Microtransit is a form of bus demand responsive transport vehicle for hire. This transit service offers a flexible routing and/or flexible scheduling of minibus vehicles shared with other passengers. Microtransit providers build routes ad-hoc exclusively to approximate demands (trips collectively) and supply (driven vehicle) and to purportedly extend the efficiency and accessibility of the transit service. Possible pick-up/drop-off stops are restricted (usually within a geofenced area), and transit can be provided as a stop-to-stop service or a curb-to-curb service.

Proponents argue that conceptually, microtransit fits somewhere between private individual transportation (cars or taxicabs or ridesharing companies) and public mass transit (bus).

Customers can request new routes based on demand. According to SAE International, "Microtransit is a privately or publicly operated, technology-enabled transit service that typically uses multi-passenger/pooled shuttles or vans to provide on-demand or fixed-schedule services with either dynamic or fixed routing". That mainly targets children and teens and customers to connect between residential areas to downtown.

==History==

Although the share-taxi kind of transit service has been running for a while in the Southern Hemisphere and in Asia, they have involved private provision of some degree of fixed routes or fixed schedules but not always booking ability, let alone mobile booking or route optimisation. The development of mobile booking technologies has led to a wave of pilot schemes being adopted in Europe and North America.

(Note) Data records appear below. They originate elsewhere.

(** The row of the time [h]:[m]. *)
Definition rowTimeOf (h m : Z) : string :=
  JS.pad 2 h +:+ (if m <? 30 then ":00" else ":30").

(** Is [r] drawn in some row? *)
Definition shown (rows : list CalendarRow) (r : Reservation) : Prop :=
  exists row, row ∈ rows /\ r ∈ row_reservations row.

Module CalendarSample.

(** Monday from 17:00, closing on the half hour. *)
Definition settings2230 : Settings :=
  mkSettings 90 {[ "monday" := mkOpeningHours "17:00" "22:30" ]}
    "UTC" None None.

End CalendarSample.

(** ** components/Dashboard.tsx *)

(** An entry of [chartData]: a bar of the chart "Covers by Hour". *)
Record ChartItem := mkChartItem {
  item_time : string;
  item_covers : Z
}.

(** [l.reduce((sum, x) => sum + f(x), 0)] *)
Definition sumOf {A} (f : A -> Z) (l : list A) : Z :=
  fold_left (fun sum x => sum + f x) l 0.

(** Lines 57-59. *)
Definition totalReservations (reservations : list Reservation) : Z :=
  Z.of_nat (length reservations).

Definition hasStatus (s : ReservationStatus) (r : Reservation) : bool :=
  match status r, s with
  | PENDING, PENDING | CONFIRMED, CONFIRMED | CANCELLED, CANCELLED
  | NO_SHOW, NO_SHOW | PAID, PAID => true
  | _, _ => false
  end.

Definition confirmedReservations (reservations : list Reservation)
    : list Reservation :=
  List.filter (hasStatus CONFIRMED) reservations.

Definition totalCovers (reservations : list Reservation) : Z :=
  sumOf covers (confirmedReservations reservations).

(** Lines 64-65: the label of the hour of a reservation. *)
Definition hourLabel (res : Reservation) : string :=
  let hour :=
    JS.parseInt (Some 10) (JS.StringOfText (JS.split ":" (time res) !! 0%nat)) in
  JS.StringOfNumber hour +:+ ":00".

(** [existing.covers += n], where [existing] is the object that
    [acc.find(item => item.time === slot)] returns: the first item with the
    label. *)
Fixpoint addToFirst (slot : string) (n : Z) (acc : list ChartItem)
    : list ChartItem :=
  match acc with
  | [] => []
  | item :: rest =>
      if String.eqb (item_time item) slot
      then mkChartItem (item_time item) (item_covers item + n) :: rest
      else item :: addToFirst slot n rest
  end.

(** The callback of [reduce] (lines 63-72). *)
Definition chartStep (acc : list ChartItem) (res : Reservation)
    : list ChartItem :=
  let slot := hourLabel res in
  match List.find (fun item => String.eqb (item_time item) slot) acc with
  | Some existing => addToFirst slot (covers res) acc
  | None => acc ++ [mkChartItem slot (covers res)]
  end.

(** [chartData] (lines 63-73).  The order in which
    [sort((a, b) => a.time.localeCompare(b.time))] leaves the entries depends
    on the collation of the host and is not modelled: [sort] stands for it,
    and all that is used of it is that sorting rearranges the array. *)
Definition chartData (sort : list ChartItem -> list ChartItem)
    (reservations : list Reservation) : list ChartItem :=
  sort (fold_left chartStep reservations []).

(** The covers of the reservations whose hour has the label [slot]. *)
Definition coversAt (slot : string) (reservations : list Reservation) : Z :=
  sumOf covers
    (List.filter (fun r => String.eqb (hourLabel r) slot) reservations).

(** The height of the bars with the label [slot]. *)
Definition barsAt (slot : string) (items : list ChartItem) : Z :=
  sumOf item_covers
    (List.filter (fun item => String.eqb (item_time item) slot) items).

Module DashboardSample.

Definition party (id time : string) (n : Z) (s : ReservationStatus)
    : Reservation :=
  mkReservation id "Guest" "" "2024-01-01" time n (Some "t1") "sec1" s ""
    "" None None None.

Definition today : list Reservation :=
  [party "a" "18:00" 2 CONFIRMED; party "b" "9:30" 4 PENDING;
   party "c" "18:45" 3 CANCELLED; party "d" "09:00" 5 CONFIRMED].

End DashboardSample.

(** ** components/ReservationModal.tsx *)

(** The interface [Section] of types.ts. *)
Record Section := mkSection {
  sec_id : string;
  sec_name : string;
  floorId : string
}.

(** The state [formData].  Its fields are set from the first render on
    (lines 16-26 and 72), so they are not options; [covers] is the result of
    a [parseInt] and may be [NaN]. *)
Record FormData := mkFormData {
  fd_customerName : string;
  fd_contact : string;
  fd_date : string;
  fd_time : string;
  fd_covers : option Z;
  fd_tableId : option string;
  fd_sectionId : string;
  fd_status : ReservationStatus;
  fd_notes : string
}.

(** Lines 16-26. *)
Definition initialFormData (initialDate : string) : FormData :=
  mkFormData "" "" initialDate "" (Some 2) None "" CONFIRMED "".

(** Lines 47-49: the reservations of the day, without the one that is
    edited. *)
Definition reservationsForDate (reservation : option Reservation)
    (reservationsData : list Reservation) : list Reservation :=
  match reservation with
  | Some res =>
      List.filter (fun r => negb (String.eqb (res_id r) (res_id res)))
        reservationsData
  | None => reservationsData
  end.

(** The effect of lines 87-92: it returns early, or it throws (the
    [toISOString] of an Invalid Date is a RangeError), or it sets
    [availableTimeSlots]. *)
Inductive SlotsEffect :=
  | EffectSkipped
  | EffectThrows
  | EffectSlots (slots : list TimeSlot).

Definition slotsEffect (tza : Z) (formData : FormData)
    (settings : option Settings) (reservationsForDate : list Reservation)
    (allTables : list Table) (specialOpeningHours : list SpecialOpeningHour)
    : SlotsEffect :=
  match settings, fd_covers formData with
  | Some settings, Some covers =>
      if (length allTables =? 0)%nat || String.eqb (fd_date formData) ""
         || JS.falsyNumber (Some covers)
      then EffectSkipped
      else
        match JS.parseDateTimeLocal tza (fd_date formData +:+ "T00:00:00") with
        | Some dateObj =>
            EffectSlots
              (calculateAvailableSlots tza dateObj covers settings
                 reservationsForDate allTables specialOpeningHours)
        | None => EffectThrows
        end
  | _, _ => EffectSkipped
  end.

(** Lines 107-116: the state after a click on a slot and on a table. *)
Definition handleTimeSelect (slot : TimeSlot) (prev : FormData * list Table)
    : FormData * list Table :=
  let '(formData, _) := prev in
  (mkFormData (fd_customerName formData) (fd_contact formData)
     (fd_date formData) (slot_time slot) (fd_covers formData)
     (fd_tableId formData) (fd_sectionId formData) (fd_status formData)
     (fd_notes formData),
   availableTables slot).

Definition handleTableSelect (table : Table) (prev : FormData) : FormData :=
  mkFormData (fd_customerName prev) (fd_contact prev) (fd_date prev)
    (fd_time prev) (fd_covers prev) (Some (tbl_id table))
    (tbl_sectionId table) (fd_status prev) (fd_notes prev).

(** Lines 118-128: the errors found by [validateDetails]. *)
Definition detailErrors (formData : FormData) : list (string * string) :=
  (if String.eqb (JS.trim (fd_customerName formData)) ""
   then [("customerName", "Customer name is required.")] else [])
  ++ (if String.eqb (JS.trim (fd_contact formData)) ""
      then [("contact", "Contact information is required.")] else []).

Definition validateDetails (formData : FormData) : bool :=
  (length (detailErrors formData) =? 0)%nat.

(** Lines 154-164. *)
Record SubmissionPayload := mkSubmissionPayload {
  p_customerName : string;
  p_contact : string;
  p_date : string;
  p_time : string;
  p_covers : Z;
  p_tableId : string;
  p_sectionId : string;
  p_status : ReservationStatus;
  p_notes : string
}.

(** What [handleSubmit] (lines 130-177) does: it returns with inline
    errors, or sets the error of the dialog, or calls the API. *)
Inductive Submission :=
  | InvalidDetails (errors : list (string * string))
  | SubmitError (message : string)
  | UpdateReservation (id : string) (payload : SubmissionPayload)
  | CreateReservation (payload : SubmissionPayload).

(** The message of line 148. *)
Definition capacityMessage (covers : option Z) (capacity : Z) : string :=
  "Party size (" +:+ JS.StringOfNumber covers
  +:+ ") exceeds this table's capacity of " +:+ JS.String_ capacity
  +:+ ". Please choose a larger table or reduce the party size.".

Definition handleSubmit (reservation : option Reservation)
    (allTables : list Table) (formData : FormData) : Submission :=
  if negb (validateDetails formData) then InvalidDetails (detailErrors formData)
  else
    match fd_tableId formData with
    | None => SubmitError "A table must be selected."
    | Some tableId =>
        if String.eqb tableId "" then SubmitError "A table must be selected."
        else
          match List.find (fun t => String.eqb (tbl_id t) tableId) allTables with
          | None =>
              SubmitError
                "Could not find the selected table. Please go back and select a table again."
          | Some selectedTable =>
              match fd_covers formData with
              | None =>
                  SubmitError (capacityMessage None (capacity selectedTable))
              | Some covers =>
                  if (covers =? 0) || (capacity selectedTable <? covers)
                  then SubmitError
                         (capacityMessage (Some covers)
                            (capacity selectedTable))
                  else
                    let submissionPayload :=
                      mkSubmissionPayload (fd_customerName formData)
                        (fd_contact formData) (fd_date formData)
                        (fd_time formData) covers tableId
                        (fd_sectionId formData) (fd_status formData)
                        (fd_notes formData) in
                    match reservation with
                    | Some res =>
                        UpdateReservation (res_id res) submissionPayload
                    | None => CreateReservation submissionPayload
                    end
              end
          end
    end.

(** Lines 179-184: the sections of step 2, each with its tables. *)
Definition sectionsWithAvailableTables (allSections : list Section)
    (availableTablesForSlot : list Table) : list (Section * list Table) :=
  List.filter (fun section => (0 <? length (snd section))%nat)
    (List.map
       (fun section =>
          (section,
           List.filter
             (fun table => String.eqb (tbl_sectionId table) (sec_id section))
             availableTablesForSlot))
       allSections).

(** A string of white space only. *)
Fixpoint blank (s : string) : bool :=
  match s with
  | EmptyString => true
  | String c r => JS.isWhiteSpace c && blank r
  end.

(** Does the character occur in the string? *)
Fixpoint hasChar (c : ascii) (s : string) : bool :=
  match s with
  | EmptyString => false
  | String x r => Ascii.eqb x c || hasChar c r
  end.

(** [P] holds of the [n] integers from [z] on. *)
Fixpoint allFrom (n : nat) (z : Z) (P : Z -> bool) : bool :=
  match n with
  | O => true
  | S n' => P z && allFrom n' (z + 1) P
  end.

(** The first and the last day of the years 0000 to 9999, as day
    numbers. *)
Definition firstDay : Z := -719528.
Definition lastDay : Z := 2932896.

Module DialogSample.

Definition sections : list Section :=
  [mkSection "sec1" "Main Room" "f1"; mkSection "sec2" "Terrace" "f1"].

Definition details : FormData :=
  mkFormData "Ada" "555" "2024-01-01" "" (Some 2) None "" CONFIRMED "".

End DialogSample.

(** ** services/mockApiService.ts

    The arrays of data/mockData.ts are the state of the service; a call
    takes the array and returns the settled promise with the array after the
    call.  The promise resolves with a JSON copy of the data, which for
    these records is the same value. *)

(** A settled promise: resolved with a value, or rejected with the message
    of an [Error]. *)
Inductive Settled (A : Type) :=
  | Resolved (value : A)
  | Rejected (message : string).

Arguments Resolved {A} value.
Arguments Rejected {A} message.

(** [l.findIndex(f)]; [None] is the index -1. *)
Fixpoint findIndex {A} (f : A -> bool) (l : list A) : option nat :=
  match l with
  | [] => None
  | x :: r => if f x then Some O else S <$> findIndex f r
  end.

(** Lines 31-34. *)
Definition getReservationsByDate (date : string)
    (mockReservations : list Reservation) : Settled (list Reservation) :=
  let filtered :=
    List.filter (fun r => String.eqb (res_date r) date) mockReservations in
  Resolved filtered.

(** Lines 36-44.  [now] is the value of [Date.now()] and [now'] the time of
    the [new Date()] that follows; the id and the creation time take the
    place of whatever the argument holds in these fields. *)
Definition createReservation (now now' : Z) (newReservationData : Reservation)
    (mockReservations : list Reservation)
    : Settled Reservation * list Reservation :=
  let newReservation :=
    mkReservation ("res" +:+ JS.String_ now)
      (customerName newReservationData) (contact newReservationData)
      (res_date newReservationData) (time newReservationData)
      (covers newReservationData) (tableId newReservationData)
      (res_sectionId newReservationData) (status newReservationData)
      (notes newReservationData) (JS.toISOString now')
      (checkAmount newReservationData) (tableName newReservationData)
      (sectionName newReservationData) in
  (Resolved newReservation, mockReservations ++ [newReservation]).

(** Lines 46-53. *)
Definition updateReservation (updatedReservation : Reservation)
    (mockReservations : list Reservation)
    : Settled Reservation * list Reservation :=
  match findIndex
          (fun r => String.eqb (res_id r) (res_id updatedReservation))
          mockReservations with
  | Some index =>
      (Resolved updatedReservation,
       <[index := updatedReservation]> mockReservations)
  | None => (Rejected "Reservation not found", mockReservations)
  end.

In the United States, microtransit has evolved from jitney transport, which was once common in many cities around the world but has disappeared due to tighter regulations. In 1914, during a streetcar strike in Los Angeles, a motorist began giving rides for a jitney. Its flexible service swept the nation very quickly. Another jitney success was "dollar vans" during the eleven-day 1980 New York City transit strike.

==Development==
Technologies allow real time exchange of booking information and programmed route optimization of the transit service. The term "microtransit" may have emerged into widespread industry discussion around 2015, when this wave of technology-enabled services was starting, and seems specific to the English language.

The current implementations result from public-private partnerships, subsidized by the government, or are brought by the private sector directly to the customer. Whether microtransit can be profitable, just like public transit, is unsure.

The success of microtransit systems depends on its configuration. Some experiences in the United States have resulted in failures.

==Application ==
The flexibility and intelligence in microtransit can be useful in cases when the demand is either geographically spread or coming at various and/or unpredictable times, i.e. when it is hard to gather demand with a planned transit service. Examples include: low-density areas, night services, and other formats adapted to specific needs.

== Autonomous electric vehicles ==
Autonomous electric vehicles are much more cost effective and efficient for microtransit service than other vehicle types. The cost effectiveness can be attributed to the elimination of a driver from the vehicle. A study conducted in Singapore mentioned that microtransit services using autonomous electric vehicles can reduce the total cost of ownership by 70% compared to other microtransit vehicles and by 80% compared to buses.